Prevent implies taking advanced measures against something possible or probable. Prevention in medicine has been divided into three progressive stages – primary, secondary, and tertiary (267).
“Primary prevention refers to health promotion, which fosters wellness in general and thus reduces the likelihood of disease, disability, and premature death in a nonspecific manner, as well as specific protection against the inception of disease” (267).
“Secondary prevention refers to the detection and management of pre-symptomatic disease, and the prevention of its progression to symptomatic disease. Screening is the dominant practice…The margins between primary and secondary prevention can at times blur (268).”…For example, `”If hypertension is defined as a disease, its treatment is secondary prevention; if defined as a risk factor for coronary disease that does not yet exist, it is primary prevention” (267).
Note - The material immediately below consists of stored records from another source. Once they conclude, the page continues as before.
Record bank_ok (r : RegisterAllocator) (u sp : list (RegisterKind * Z)) (k : RegisterKind) : Prop := {
  bk_floor : 0 <= capturedFloor r k <= nextRegister r k;
  bk_next : nextRegister r k <= 256;
  bk_peak : nextRegister r k <= peakRegister r k;
  bk_pool : NoDup (recycledRegisters r k);
  bk_free reg : reg ∈ recycledRegisters r k → (k, reg) ∉ u;
  bk_used reg : (k, reg) ∈ u → 0 <= reg < nextRegister r k;
  bk_spill : 0 <= nextSpillSlot r k <= peakSpillSlot r k;
  bk_limit : peakSpillSlot r k <= maxSpillSlotsPerBank;
  bk_slots slot : (k, slot) ∈ sp → 0 <= slot < nextSpillSlot r k;
}.

Record good (c : config) : Prop := {
  gd_used : NoDup (used c);
  gd_slots : NoDup (slots c);
  gd_banks loc : bound (Scopes (stack c)) loc → bank (vlKind loc);
  gd_bank k : bank k → bank_ok (allocator (stack c)) (used c) (slots c) k;
  gd_nested k : bank k → nested k (next (stack c) k) (pool (stack c) k) (spill (stack c) k)
    (Scopes (stack c));
}.

Lemma nested_level k nxt pl sp scopes : nested k nxt pl sp scopes → level_ok k nxt pl sp scopes.
Proof. by destruct 1. Qed.

(** The recycled registers are below the next one. *)
Lemma nested_pool_range k nxt pl sp scopes reg :
  nested k nxt pl sp scopes → reg ∈ pl → 0 <= reg < nxt.
Proof.
  intros [Hv _ Hp]%nested_level Hin. destruct (Hp reg Hin) as (loc & Hb & Hk & Hs & <-). by apply Hv.
Qed.

(** *** Changing the innermost level *)

Lemma nested_counters k nxt nxt' pl sp sp' scopes :
  nested k nxt pl sp scopes →
  (∀ loc, bound scopes loc → vlKind loc = k → IsSpilled loc = false → vlRegister loc < nxt') →
  (∀ loc, bound scopes loc → vlKind loc = k → IsSpilled loc = true → SpillSlot loc < sp') →
  (∀ top, head scopes = Some top → savedRegisters top k <= nxt' ∧ savedSpillSlots top k <= sp') →
  nested k nxt' pl sp' scopes.
Proof.
  intros Hn Hv Hs Htop. assert (Hl : level_ok k nxt' pl sp' scopes).
  { apply nested_level in Hn as [Hv' Hs' Hp]. split; [| |done].
    - intros loc Hb Hk Hsp. split; [by apply (Hv' loc)|by apply Hv].
    - intros loc Hb Hk Hsp. split; [by apply (Hs' loc)|by apply Hs]. }
  inversion Hn as [|? ? ? scope outer _ Hr Hlen Hsl Hn']; subst; [by constructor|].
  destruct (Htop scope eq_refl). constructor; [done|lia|lia|lia|done].
Qed.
“Tertiary prevention refers to the treatment of symptomatic disease in an effort to slow its further progression to disability, or premature death…there is a legitimate focus on prevention even after disease develops, such as the prevention of early cancer from metastasizing, or the prevention of coronary disease from inducing a myocardial infarction or heart failure. This domain also encompasses rehabilitation, the purpose of which is to preserve or restore functional ability, and thus prevent its degeneration” (267).
2.11 Application of exercise to prevention categories
Examples for our view that exercise is a primary, secondary, and tertiary preventer of disease are as follows: 1) Primary prevention (direct treatment of cause to prevent disease occurrence) is voluntary avoidance of physical inactivity or treatment of physical inactivity with physical activity; 2) Secondary treatment [eliminating one cause (physical inactivity) of existing hypertension by eliminating physical inactivity] is treatment of existing hypertension with physical activity; and 3) Tertiary prevention with physical activity is cardiac rehabilitation where exercise benefits do not reverse the anatomical pathology from myocardial infarction. We propose that the greatest health benefit of physical activity is primary prevention of 35 chronic diseases/conditions to become clinically overt. This article is largely restricted to consideration of primary prevention of inactivity as an actual cause of chronic conditions.